Sawtooth 2012 what's in a label

  • 1. What’s in a Label? Business value of “soft” vs “hard” cluster ensembles solutions-2 Nicole Huyghe & Anita Prinzie
  • 2. Answers the who and the why
  • 3. Theme 1 Theme 2 Theme 3 ... Theme 9 Theme 10 Cluster Ensemble
  • 5. Stability Integrity Accuracy Size
  • 6. Stability Similarity Index (Lange et al, 2004) indicates the percentage of pairs of observations that belong to the same cluster in both clustering C and clustering C’.
  • 7. Cluster Integrity – Heterogeneity Total separation of clusters: based on the distance between cluster centers
  • 8. Cluster Integrity - Homogeneity Scatter (compactness): average ratio of the cluster variance to the variance of the dataset.
  • 9. Accuracy Reality Prediction 5 5 6 4 6 4 2 1 2 1 3 7 7 3 8 8 9 9 Adjusted Rand Index (Hubert and Arabie, 1985): level of agreement between the predicted segment and the real segment correcting for the expected level of agreement.
  • 10. Size Uniformity deviation: average deviation from each segment from uniform segment size (1/number of segments).

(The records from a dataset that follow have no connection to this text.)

(* ===== verification/Rand.v ===== *)
(** * Rand: deterministic pseudo-random generators

    [prng] is the SplitMix64 generator of core/nemesis/rand.go.  [PCG] is the
    PCG-DXSM source of Go's math/rand/v2, which core/workload seeds for its
    payloads and its generators.  [Rng] is what core/workload relies on of a
    [rand.Rand] built on such a source. *)

From S2P Require Import Prelude Domain.

Local Open Scope Z_scope.

(** ** SplitMix64 (core/nemesis/rand.go) *)

Definition gamma : Z := 0x9E3779B97F4A7C15.

Record prng := { prng_state : Z }.

Definition newPRNG (seed : Z) : prng := {| prng_state := u64_of_i64 seed |}.

(** The output function applied to the advanced state. *)
Definition splitmix (s : Z) : Z :=
  let z := u64 (xorshift 30 s * 0xBF58476D1CE4E5B9) in
  let z := u64 (xorshift 27 z * 0x94D049BB133111EB) in
  xorshift 31 z.

Definition prng_next (p : prng) : Z * prng :=
  let s := u64 (prng_state p + gamma) in
  (splitmix s, {| prng_state := s |}).

Definition prng_intn (p : prng) (n : Z) : Z * prng :=
  if n <=? 0 then (0, p)
  else let '(x, p') := prng_next p in (i64_of_u64 (x mod u64_of_i64 n), p').

(** ** PCG-DXSM (math/rand/v2) *)

Record PCG := { pcg_hi : Z; pcg_lo : Z }.

Definition NewPCG (seed1 seed2 : Z) : PCG := {| pcg_hi := seed1; pcg_lo := seed2 |}.

Definition pcg_mulHi : Z := 2549297995355413924.
Definition pcg_mulLo : Z := 4865540595714422341.
Definition pcg_incHi : Z := 6364136223846793005.
Definition pcg_incLo : Z := 1442695040888963407.
Definition pcg_cheapMul : Z := 0xda942042e4dd58b5.

(** The 128-bit state update [state * mul + inc] on two 64-bit halves. *)
Definition pcg_step (p : PCG) : PCG :=
  let prod := pcg_lo p * pcg_mulLo in
  let lo0 := u64 prod in
  let hi0 := u64 (prod / 2^64 + pcg_hi p * pcg_mulLo + pcg_lo p * pcg_mulHi) in
  let carry := (lo0 + pcg_incLo) / 2^64 in
  {| pcg_hi := u64 (hi0 + pcg_incHi + carry); pcg_lo := u64 (lo0 + pcg_incLo) |}.

Definition pcg_output (p : PCG) : Z :=
  let hi := xorshift 32 (pcg_hi p) in
  let hi := u64 (hi * pcg_cheapMul) in
  let hi := xorshift 48 hi in
  u64 (hi * Z.lor (pcg_lo p) 1).

Definition PCG_Uint64 (p : PCG) : Z * PCG :=
  let p' := pcg_step p in (pcg_output p', p').

(** The first outputs Go's own test of the source pins down for [NewPCG(1, 2)]. *)
Example pcg_reference_outputs :
  let '(a, p) := PCG_Uint64 (NewPCG 1 2) in
  let '(b, _) := PCG_Uint64 p in
  (a, b) = (0xc4f5a58656eef510, 0x9dcec3ad077dec6c).
Proof. reflexivity. Qed.

(** ** The draws core/workload makes from a [rand.Rand] *)

(** [rng_New] is [rand.New(rand.NewPCG(s1, s2))]; [rng_IntN] is [IntN] and
    [Int64N] on a positive bound; [rng_Zipf] is a draw of [Uint64] from
    [rand.NewZipf(r, s, 1, imax)] when that is not nil, whose floating-point
    sampling is not modelled. *)
Class Rng (R : Type) := {
  rng_New : Z -> Z -> R;
  rng_IntN : R -> Z -> Z * R;
  rng_Zipf : R -> float64 -> Z -> Z * R
}.

(** [IntN] and [Int64N] panic on a bound that is not positive. *)
Definition IntN {R} `{Rng R} (r : R) (n : Z) : option (Z * R) := if n <=? 0 then None else Some (rng_IntN r n).

(** The exponents of which [NewZipf] makes nil: those up to 1. *)
Definition zipf_nil (s : float64) : bool := SpecFloat.SFleb s (float_of_int 1).

(** A draw from the result of [NewZipf]; from nil it panics. *)
Definition Zipf_Uint64 {R} `{Rng R} (r : R) (s : float64) (imax : Z) : option (Z * R) :=
  if zipf_nil s then None else Some (rng_Zipf r s imax).

(** The documented ranges of those draws. *)
Class RngLaws (R : Type) `{Rng R} := {
  rng_IntN_range : forall r n, 0 < n -> 0 <= (rng_IntN r n).1 < n;
  rng_Zipf_range : forall r s imax, 0 <= imax -> 0 <= (rng_Zipf r s imax).1 <= imax
}.

(** A source for witnesses: PCG reduced modulo the bound. *)
#[export] Instance PCG_Rng : Rng PCG := {
  rng_New := NewPCG;
  rng_IntN r n := let '(x, r') := PCG_Uint64 r in (x mod n, r');
  rng_Zipf r _ imax := let '(x, r') := PCG_Uint64 r in (x mod (imax + 1), r')
}.

#[export] Instance PCG_RngLaws : RngLaws PCG.
Proof.
  split.
  - intros r n Hn. simpl. by apply Z.mod_pos_bound.
  - intros r s imax Himax. simpl.
    pose proof (Z.mod_pos_bound (pcg_output (pcg_step r)) (imax + 1)). lia.
Qed.

(** ** Injectivity of the output functions *)

Lemma mul_u64_inj m a b :
  Z.odd m = true -> is_u64 a -> is_u64 b -> u64 (a * m) = u64 (b * m) -> a = b.
Proof. unfold is_u64, u64. intros. by apply (mul_odd_inj 64 m). Qed.

Lemma xorshift_u64 k z : 0 <= k -> is_u64 z -> is_u64 (xorshift k z).
Proof. unfold is_u64. intros. by apply xorshift_range. Qed.

#[export] Hint Resolve xorshift_u64 u64_range : golib.

Lemma is_u64_nonneg z : is_u64 z -> 0 <= z.
Proof. unfold is_u64. lia. Qed.
#[export] Hint Resolve is_u64_nonneg : golib.


Lemma splitmix_inj a b : is_u64 a -> is_u64 b -> splitmix a = splitmix b -> a = b.
Proof.
  unfold splitmix. intros Ha Hb H.
  apply xorshift_inj in H; [|lia|eauto with golib..].
  apply mul_u64_inj in H; [|done|apply xorshift_u64; auto with golib; lia..].
  apply xorshift_inj in H; [|lia|eauto with golib..].
  apply mul_u64_inj in H; [|done|apply xorshift_u64; auto with golib; lia..].
  apply xorshift_inj in H; [done|lia|eauto with golib..].
Qed.

(** The generator after [n] draws. *)
Fixpoint prng_after (p : prng) (n : nat) : prng :=
  match n with O => p | S n' => prng_after (prng_next p).2 n' end.

Lemma prng_after_state p n :
  is_u64 (prng_state p) ->
  prng_state (prng_after p n) = u64 (prng_state p + Z.of_nat n * gamma).
Proof.
  revert p. induction n as [|n IH]; intros p Hp.
  - change (prng_state p = u64 (prng_state p + 0 * gamma)).
    rewrite Z.mul_0_l, Z.add_0_r. symmetry. by apply u64_id.
  - cbn [prng_after]. rewrite IH by apply u64_range.
    cbn [prng_next prng_state snd]. unfold u64. rewrite Zplus_mod_idemp_l. f_equal. lia.
Qed.

(** The [n]-th output drawn from a seed. *)
Definition prng_output (seed : Z) (n : nat) : Z := (prng_next (prng_after (newPRNG seed) n)).1.

(** The fault-target generator has full period: the first [2^64] outputs
    of any seed are pairwise distinct, so the node selection never enters a
    short cycle. *)
Theorem prng_no_repeat (seed : Z) (i j : nat) :
  Z.of_nat i < Z.of_nat j < 2^64 -> prng_output seed i <> prng_output seed j.
Proof.
  intros Hij Heq. unfold prng_output in Heq. cbn [prng_next fst] in Heq.
  apply splitmix_inj in Heq; [|apply u64_range..].
  rewrite !prng_after_state in Heq by apply u64_range.
  unfold u64 in Heq. rewrite !Zplus_mod_idemp_l in Heq.
  assert (H : (Z.of_nat j - Z.of_nat i) * gamma mod 2^64 = 0 * gamma mod 2^64).
  { replace ((Z.of_nat j - Z.of_nat i) * gamma)
      with ((prng_state (newPRNG seed) + Z.of_nat j * gamma + gamma)
            - (prng_state (newPRNG seed) + Z.of_nat i * gamma + gamma)) by lia.
    rewrite Zminus_mod, Heq, Z.sub_diag. done. }
  apply (mul_odd_inj 64) in H; [lia|lia|done|lia|lia].
Qed.

Lemma prng_no_repeat_witness : prng_output 42 0 <> prng_output 42 3.
Proof. apply prng_no_repeat. vm_compute. done. Defined.

Lemma prng_intn_range p n : 0 < n -> is_i64 n -> 0 <= (prng_intn p n).1 < n.
Proof.
  intros Hn Hi. unfold prng_intn. destruct (n <=? 0) eqn:E; zbool; [lia|].
  cbn [prng_next fst]. unfold u64_of_i64, i64_of_u64.
  rewrite (u64_id n) by (unfold is_i64, is_u64 in *; lia).
  pose proof (Z.mod_pos_bound (splitmix (u64 (prng_state p + gamma))) n Hn).
  rewrite wrap64_id by (unfold is_i64 in *; lia). done.
Qed.

Lemma pcg_output_inj lo a b :
  is_u64 a -> is_u64 b ->
  pcg_output {| pcg_hi := a; pcg_lo := lo |} = pcg_output {| pcg_hi := b; pcg_lo := lo |} ->
  a = b.
Proof.
  unfold pcg_output. cbn [pcg_hi pcg_lo]. intros Ha Hb H.
  assert (Hodd : Z.odd (Z.lor lo 1) = true).
  { rewrite <- Z.bit0_odd, Z.lor_spec. by rewrite orb_true_r. }
  apply mul_u64_inj in H; [|done|apply xorshift_u64; auto with golib; lia..].
  apply xorshift_inj in H; [|lia|eauto with golib..].
  apply mul_u64_inj in H; [|done|apply xorshift_u64; auto with golib; lia..].
  apply xorshift_inj in H; [done|lia|eauto with golib..].
Qed.

(** The first output for a fixed second seed word determines the first word. *)
Lemma pcg_first_output_inj salt a b :
  is_u64 a -> is_u64 b ->
  (PCG_Uint64 (NewPCG a salt)).1 = (PCG_Uint64 (NewPCG b salt)).1 -> a = b.
Proof.
  intros Ha Hb H. unfold PCG_Uint64, pcg_step in H. cbn [fst NewPCG pcg_hi pcg_lo] in H.
  apply pcg_output_inj in H; [|apply u64_range..].
  apply (mul_u64_inj pcg_mulLo); [done..|].
  unfold u64 in *.
  set (c1 := salt * pcg_mulLo / 2^64) in H. set (c2 := salt * pcg_mulHi) in H.
  set (c3 := (salt * pcg_mulLo mod 2^64 + pcg_incLo) / 2^64) in H.
  assert (E : forall x, ((c1 + x + c2) mod 2^64 + pcg_incHi + c3) mod 2^64
                        = (x + (c1 + c2 + pcg_incHi + c3)) mod 2^64).
  { intros x. rewrite <- Z.add_assoc, Zplus_mod_idemp_l. f_equal. lia. }
  rewrite !E in H.
  assert (F : forall x c, x mod 2^64 = ((x + c) mod 2^64 - c) mod 2^64).
  { intros x c. rewrite Zminus_mod_idemp_l. f_equal. lia. }
  rewrite (F (a * pcg_mulLo) (c1 + c2 + pcg_incHi + c3)), H, <- F. done.
Qed.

  • 12. Stability Heterogeneity H>S H>S Accuracy Homogeneity S>H H>S H>S S>H S>H
  • 13. LC gives smaller segments Rheumatism Soft LC Soft CCEA Hard LC Hard CCEA Software journey Osteoporosis Soft LC Soft CCEA Hard LC Hard CCEA
  • 15. Fixed Factors x 10 100 100 100 100
  • 16.
  • 17. Stability: SOFT is better High confidence Low confidence Sim. Index soft > hard Sim. Index hard > soft Strong Weak similarity similarity
  • 18. Homogeneity: SOFT is better Scatter hard > soft High confidence Low confidence Strong Weak similarity similarity
  • 19. Heterogeneity: Hard is better High confidence Low confidence Tot. Sep. soft > hard Strong Weak similarity similarity
  • 20. Size: Hard is better High confidence Low confidence Uni. dev. soft > hard Strong Weak similarity similarity
  • 22. Anita Prinzie, Nicole Huyghe anita@solutions2.be www.solutions2.be do we cause risingquestions
  • 23. References • Fred and Jain, Combining Multiple Clustering using Evidence Accumulation (2005), IEEE Transactions on Pattern analysis and Machine Intelligence, 27(6), 835-850. • Lange, T., Roth., V., Braun L. And Buhmann J.M. (2004) , Stability- based validation of Clustering Solutions, Neural Computation, 16, 1299-1323. • Haldiki, M.,Vazirgiannis M. and Batistakis, Y. (2000), Quality Scheme Assessment in the Clustering Process, Proc. Of the 4th European Conference on Principles of Data Mining and Knowledge Discovery, 265-276. • Hubert, L. And Arabie, P. (1985) Comparing partitions, Journal of Classification, 193-218. • Nieweglowski, L., CLV package (2007), R software. • Martin, A., Quinn, K.M. And Park, J.H., Markov Chain Monte Carlo Package (MCMCpack) (2003-2012), R software.